Lemma span_unmap lo hi k k' :
  0 ≤ lo < hi → hi ≤ Z.of_nat N → span lo hi k → unmapped user_half root (page lo) k k' → span (lo + 1) hi k'.
Proof.
  intros Hlo Hhi Hsp Hu. pose proof (un_tables _ _ _ _ _ Hu) as Htab.
  destruct (sp_pages _ _ _ Hsp lo ltac:(lia)) as (y & Hy & Hyp & Hey & Hyf & _).
  assert (free_set (k_pmm k') = {[y]} ∪ free_set (k_pmm k)) as Hfree.
  { by rewrite (un_free _ _ _ _ _ Hu), Hey, Hyf, Z.div_mul by lia. }
  assert (∀ j, lo + 1 ≤ j < hi → pte_at root (page j) k' = pte_at root (page j) k) as Hold.
  { intros j Hj. apply (un_others _ _ _ _ _ Hu); [apply page_user; lia|]. intros E%page_inj; lia. }
  split.
  - apply Hu.
  - intros j Hj. destruct (sp_pages _ _ _ Hsp j ltac:(lia)) as (x & Hx & Hxp & He & Hxf & Hxz).
    exists x. rewrite Hold by done. split_and!; try done. intros o Hof Ho8.
    rewrite <- (Hxz o Hof Ho8), <- Hxf. apply (span_word k k' j); [apply Hsp|apply Hu|lia|done|done].
  - intros vb HIb Hb. destruct (decide (same_page (page lo) vb)) as [E|Hne].
    + rewrite <- (same_page_pte _ _ _ k' E), <- (same_page_pte _ _ _ k0 E), Hunmapped by lia. apply Hu.
    + rewrite (un_others _ _ _ _ _ Hu) by done. apply (sp_others _ _ _ Hsp); [done|]. intros j Hj.
      destruct (decide (j = lo)) as [->|]; [done|]. apply Hb. lia.
  - eapply (untouched_trans _ _ _ k); [apply Hsp|apply Hsp|apply Hsp|apply Hsp|apply Hu].
  - rewrite Hfree. pose proof (sp_free _ _ _ Hsp). set_solver.
  - intros p t Hp Hw. rewrite Htab in Hw by done. by apply (sp_origin _ _ _ Hsp).
  - intros x [Hx|[(j & e & Hj & He & Hfe)|(q & Hq & Hw)]]%(sp_account _ _ _ Hsp).
    + left. set_solver.
    + destruct (decide (j = lo)) as [->|].
      * left. rewrite Hey in He. injection He as <-. rewrite Hyf in Hfe. assert (x = y) as -> by lia. set_solver.
      * right. left. exists j, e. rewrite Hold by lia. split_and!; [lia|lia|done|done].
    + right. right. exists q. by rewrite Htab.
  - destruct (sp_rest _ _ _ Hsp) as (E1 & E2 & E3), (un_rest _ _ _ _ _ Hu) as (E4 & E5 & E6).
    by rewrite E4, E5, E6.
Qed.

(** ** The loops of mmap *)

Lemma rollback_ok n k : (n ≤ N)%nat → span 0 (Z.of_nat n) k →
  span (Z.of_nat n) (Z.of_nat n) (mmap_rollback root a n k).
Proof.
  intros Hn Hsp. unfold mmap_rollback.
  apply (for_loop_ind (λ j k, span j (Z.of_nat n) k) n 0); [done|].
  intros j k' Hj Hk'. change PAGE_SIZE with 4096. rewrite page_u64 by lia.
  apply (span_unmap j (Z.of_nat n) k'); [lia|lia|done|].
  destruct (sp_pages _ _ _ Hk' j ltac:(lia)) as (x & _ & _ & He & _).
  rewrite (rollback_mapped user_half root _ k' (sp_own _ _ _ Hk') (page_user j ltac:(lia)) _ He).
  apply unmap_user_page_ok; [apply Hk'|apply page_user; lia].
Qed.

(** With four pages for each page of the range the loop runs to its end. *)
Lemma mmap_pages_ok :
  match mmap_pages root a flags N k0 with
  | inl k => span 0 (Z.of_nat N) k
  | inr k => (available k0 < 4 * N)%nat ∧ ∃ i, span i i k
  end.
Proof.
  assert (match mmap_pages root a flags N k0 with
    | inl k => span 0 (Z.of_nat N) k ∧ (available k0 ≤ 4 * Z.to_nat (Z.of_nat N) + available k)%nat
    | inr k => (available k0 < 4 * N)%nat ∧ ∃ i, span i i k end) as Hres; [|by destruct (mmap_pages _ _ _ _ _); [apply Hres|]].
  apply (for_until_ind (λ i k, span 0 i k ∧ (available k0 ≤ 4 * Z.to_nat i + available k)%nat)
    (λ k, (available k0 < 4 * N)%nat ∧ ∃ i, span i i k) N 0); [split; [apply span_empty|lia]|].
  intros i k Hi [Hsp Hav]. change PAGE_SIZE with 4096. rewrite page_u64 by lia.
  destruct (map_user_page_cases user_half root (page i) flags k (sp_own _ _ _ Hsp) (page_user i ltac:(lia)) Hfm Hfp)
    as [(k' & -> & Hm)|(r & k' & -> & Hr & Hfew & Hf)].
  - pose proof (mf_available _ _ _ _ _ _ Hm). split; [|rewrite Z2Nat.inj_add by lia; lia].
    apply (span_map 0 i k k'); [lia|lia|done|done].
  - assert ((r <? 0) = true) as -> by lia. split; [lia|]. exists i.
    pose proof (rollback_ok (Z.to_nat i) k' ltac:(lia)) as Hrb. rewrite Z2Nat.id in Hrb by lia. apply Hrb.
    apply (span_failed 0 i k k'); [lia|lia|done|done].
Qed.

(** ** The growing loop of brk

    It starts at the page whose number is [a / 4096]; after a failure the
    pages mapped so far stay. *)
Lemma brk_grow_ok :
  flags = brk_flags →
  match brk_grow root (a / 4096) (a / 4096 + Z.of_nat N) k0 with
  | inl k => span 0 (Z.of_nat N) k
  | inr k => (available k0 < 4 * N)%nat ∧ ∃ i, 0 ≤ i < Z.of_nat N ∧ span 0 i k
  end.
Proof.
  intros Efl. set (b := a / 4096). assert (a = b * 4096) as Eab by (unfold b; zdm).
  assert (match brk_grow root b (b + Z.of_nat N) k0 with
    | inl k => span 0 (b + Z.of_nat N - b) k ∧ Z.of_nat (available k0) ≤ 4 * (b + Z.of_nat N - b) + Z.of_nat (available k)
    | inr k => (available k0 < 4 * N)%nat ∧ ∃ i, 0 ≤ i < Z.of_nat N ∧ span 0 i k end) as Hres;
    [|rewrite Z.add_simpl_l in Hres; by destruct (brk_grow _ _ _ _); [apply Hres|]].
  assert (Z.to_nat (b + Z.of_nat N - b) = N) as En by lia. unfold brk_grow. rewrite En.
  apply (for_until_ind (λ p k, span 0 (p - b) k ∧ Z.of_nat (available k0) ≤ 4 * (p - b) + Z.of_nat (available k))
    (λ k, (available k0 < 4 * N)%nat ∧ ∃ i, 0 ≤ i < Z.of_nat N ∧ span 0 i k) N b).
  { rewrite Z.sub_diag. split; [apply span_empty|lia]. }
  intros p k Hp [Hsp Hav]. set (i := p - b) in *. rewrite <- Efl.
  replace (p * PAGE_SIZE) with (page i) by (unfold i; change PAGE_SIZE with 4096; lia). rewrite page_u64 by lia.
  destruct (map_user_page_cases user_half root (page i) flags k (sp_own _ _ _ Hsp) (page_user i ltac:(lia)) Hfm Hfp)
    as [(k' & -> & Hm)|(r & k' & -> & Hr & Hfew & Hf)].
  - pose proof (mf_available _ _ _ _ _ _ Hm). replace (p + 1 - b) with (i + 1) by lia.
    split; [|lia]. apply (span_map 0 i k k'); [lia|lia|done|done].
  - assert ((r <? 0) = true) as -> by lia. split; [lia|]. exists i. split; [lia|].
    apply (span_failed 0 i k k'); [lia|lia|done|done].
Qed.
End Range.

(** ** Unmapping a range *)

Section Clear.
Context (root a : Z) (N : nat) (k0 : kmem).
Hypothesis Ho0 : space_own user_half root k0.
Hypothesis Ha : a mod 4096 = 0.
Hypothesis Hrange : 0 ≤ a ∧ a + Z.of_nat N * 4096 ≤ USER_SPACE_TOP.

#[local] Abbreviation page j := (a + j * 4096).

(** The first [i] pages of the range are gone and their frames are free;
    everything else is as in [k0]. *)
Record cleared (i : Z) (k : kmem) : Prop := {
  cl_own : space_own user_half root k;
  cl_gone : ∀ j, 0 ≤ j < i → pte_at root (page j) k = None;
  cl_others : ∀ vb, user_half (PML4_INDEX vb) → (∀ j, 0 ≤ j < i → ¬ same_page (page j) vb) →
    pte_at root vb k = pte_at root vb k0 ∧ user_word root vb k = user_word root vb k0;
  cl_free : ∀ x, x ∈ free_set (k_pmm k) ↔ x ∈ free_set (k_pmm k0) ∨
    ∃ j e, 0 ≤ j < i ∧ pte_at root (page j) k0 = Some e ∧ frame e = x * 4096;
  cl_tables : ∀ q, path_ok user_half q → walk (k_mem k) root q = walk (k_mem k0) root q;
  cl_rest : k_refs k = k_refs k0 ∧ kernel_pml4_phys k = kernel_pml4_phys k0 ∧
    total_pages (k_pmm k) = total_pages (k_pmm k0);
}.

Lemma cleared_none : cleared 0 k0.
Proof. split; try done; try lia. intros x. split; [by left|]. intros [|(j & e & Hj & _)]; [done|lia]. Qed.

Lemma cleared_next i k k' :
  0 ≤ i < Z.of_nat N → cleared i k → unmapped user_half root (page i) k k' → cleared (i + 1) k'.
Proof.
  intros Hi Hc Hu. pose proof (page_user a N Hrange) as Hus. pose proof (page_inj a N Ha Hrange) as Hinj.
  assert (pte_at root (page i) k = pte_at root (page i) k0) as Hi0.
  { apply (cl_others _ _ Hc); [by apply Hus|]. intros j Hj E%Hinj; lia. }
  split.
  - apply Hu.
  - intros j Hj. destruct (decide (j = i)) as [->|]; [apply Hu|].
    rewrite (un_others _ _ _ _ _ Hu); [apply (cl_gone _ _ Hc); lia|apply Hus; lia|]. intros E%Hinj; lia.
  - intros vb HIb Hb. destruct (cl_others _ _ Hc vb HIb ltac:(intros j Hj; apply Hb; lia)) as [<- <-].
    assert (pte_at root vb k' = pte_at root vb k) as E by (apply (un_others _ _ _ _ _ Hu); [done|apply Hb; lia]).
    split; [done|]. by eapply untouched_word; [apply Hc|apply Hu| |].
  - intros x. rewrite (un_free _ _ _ _ _ Hu), elem_of_union, (cl_free _ _ Hc), Hi0. split.
    + intros [Hx|[Hx|(j & e & Hj & He & Hf)]]; [|by left|].
      * destruct (pte_at root (page i) k0) as [e|] eqn:He; [|set_solver]. apply elem_of_singleton in Hx as ->.
        right. exists i, e. destruct (so_used _ _ _ Ho0 _ e (Hus i Hi) He) as (Hal & _). split_and!; [lia|lia|done|zdm].
      * right. exists j, e. split_and!; [lia|lia|done|done].
    + intros [Hx|(j & e & Hj & He & Hf)]; [by right; left|]. destruct (decide (j = i)) as [->|].
      * left. rewrite He, Hf, Z.div_mul by lia. set_solver.
      * right. right. exists j, e. split_and!; [lia|lia|done|done].
  - intros q Hq. by rewrite (un_tables _ _ _ _ _ Hu), (cl_tables _ _ Hc).
  - destruct (cl_rest _ _ Hc) as (<- & <- & <-). apply Hu.
Qed.

Lemma munmap_pages_ok : cleared (Z.of_nat N) (munmap_pages root a N k0).
Proof.
  unfold munmap_pages. apply (for_loop_ind cleared N 0); [apply cleared_none|].
  intros i k Hi Hc. change PAGE_SIZE with 4096. rewrite (page_u64 a N Hrange) by lia.
  apply (cleared_next i k); [lia|done|]. apply unmap_user_page_ok; [apply Hc|]. apply (page_user a N Hrange). lia.
Qed.

Lemma brk_shrink_ok : cleared (Z.of_nat N) (brk_shrink root (a / 4096) (a / 4096 + Z.of_nat N) k0).
Proof.
  set (b := a / 4096). assert (a = b * 4096) as Eab by (unfold b; zdm).
  rewrite <- (Z.add_simpl_l b (Z.of_nat N)) at 1. unfold brk_shrink.
  assert (Z.to_nat (b + Z.of_nat N - b) = N) as -> by lia.
  apply (for_loop_ind (λ p k, cleared (p - b) k) N b); [rewrite Z.sub_diag; apply cleared_none|].
  intros p k Hp Hc. set (i := p - b) in *. replace (p + 1 - b) with (i + 1) by lia.
  replace (p * PAGE_SIZE) with (page i) by (unfold i; change PAGE_SIZE with 4096; lia).
  rewrite (page_u64 a N Hrange) by lia.
  apply (cleared_next i k); [lia|done|]. apply unmap_user_page_ok; [apply Hc|]. apply (page_user a N Hrange). lia.
Qed.
End Clear.

(** ** What the memory system calls do

    The functional behaviour of [mmap], [munmap] and [brk] on ranges in the
    user half of an address space that owns its frames. *)
(** The range of [n] pages at [a] lies in the user half. *)
Definition user_range (a n : Z) : Prop := a mod 4096 = 0 ∧ 0 ≤ a ∧ 0 ≤ n ∧ a + n * 4096 ≤ USER_SPACE_TOP.

(** An address on none of these pages. *)
Definition outside (a n vb : Z) : Prop :=
  user_half (PML4_INDEX vb) ∧ ∀ j, 0 ≤ j < n → ¬ same_page (a + j * 4096) vb.

(** Page [j] is mapped with [flags] to a page that was free, and reads as
    zero. *)
Definition fresh_page (root a flags j : Z) (k k' : kmem) : Prop :=
  ∃ x, x ∈ free_set (k_pmm k) ∧ 0 < x ∧ pte_at root (a + j * 4096) k' = Some (Z.lor (x * 4096) flags) ∧
    ∀ o, 0 ≤ o < 4096 → o mod 8 = 0 → user_word root (a + j * 4096 + o) k' = Some 0.

Lemma offset_same_page a j o : a mod 4096 = 0 → 0 ≤ o < 4096 → same_page (a + j * 4096 + o) (a + j * 4096).
Proof. intros Ha Ho. unfold same_page. f_equal. zdm. Qed.

Lemma offset_mod a j o : a mod 4096 = 0 → 0 ≤ o < 4096 → (a + j * 4096 + o) mod 4096 = o.
Proof. intros. zdm. Qed.

Lemma span_fresh root flags a k0 lo hi k j :
  a mod 4096 = 0 → span root flags a k0 lo hi k → lo ≤ j < hi → fresh_page root a flags j k0 k.
Proof.
  intros Ha Hsp Hj. destruct (sp_pages _ _ _ _ _ _ _ Hsp j Hj) as (x & Hx & Hpos & He & Hf & Hz).
  exists x. split_and!; try done. intros o Ho H8. unfold user_word.
  rewrite (same_page_pte root _ _ k (offset_same_page a j o Ha Ho)), He. cbn [mbind option_bind].
  by rewrite offset_mod, Hf, Hz.
Qed.

Lemma span_outside root flags a k0 lo hi k vb :
  space_own user_half root k0 → span root flags a k0 lo hi k → user_half (PML4_INDEX vb) →
  (∀ j, lo ≤ j < hi → ¬ same_page (a + j * 4096) vb) →
  pte_at root vb k = pte_at root vb k0 ∧ user_word root vb k = user_word root vb k0.
Proof.
  intros Ho Hsp HI Hb. pose proof (sp_others _ _ _ _ _ _ _ Hsp vb HI Hb) as E. split; [done|].
  by eapply untouched_word; [|apply Hsp| |].
Qed.

Lemma mmap_flags_ok prot : Z.land (mmap_flags prot) PTE_ADDR_MASK = 0 ∧ tst (mmap_flags prot) PTE_PRESENT = true.
Proof. unfold mmap_flags. by destruct (Z.land prot PROT_WRITE =? 0), (Z.land prot PROT_EXEC =? 0). Qed.

Lemma pages_of_bound n : 0 < n → n + 4095 < 2 ^ 64 → 0 < pages_of n ∧ n ≤ pages_of n * 4096 < n + 4096.
Proof. intros. unfold pages_of, PAGE_SIZE. rewrite u64_small by lia. zdm. Qed.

TASK INSTRUCTIONS | Output the lines of the records above exactly as they appear, from the line containing "by rewrite Htab." through the line containing "intros Hn Hsp. unfold mmap_rollback.".

RESULT BELOW |
    + right. right. exists q. by rewrite Htab.
  - destruct (sp_rest _ _ _ Hsp) as (E1 & E2 & E3), (un_rest _ _ _ _ _ Hu) as (E4 & E5 & E6).
    by rewrite E4, E5, E6.
Qed.

(** ** The loops of mmap *)

Lemma rollback_ok n k : (n ≤ N)%nat → span 0 (Z.of_nat n) k →
  span (Z.of_nat n) (Z.of_nat n) (mmap_rollback root a n k).
Proof.
  intros Hn Hsp. unfold mmap_rollback.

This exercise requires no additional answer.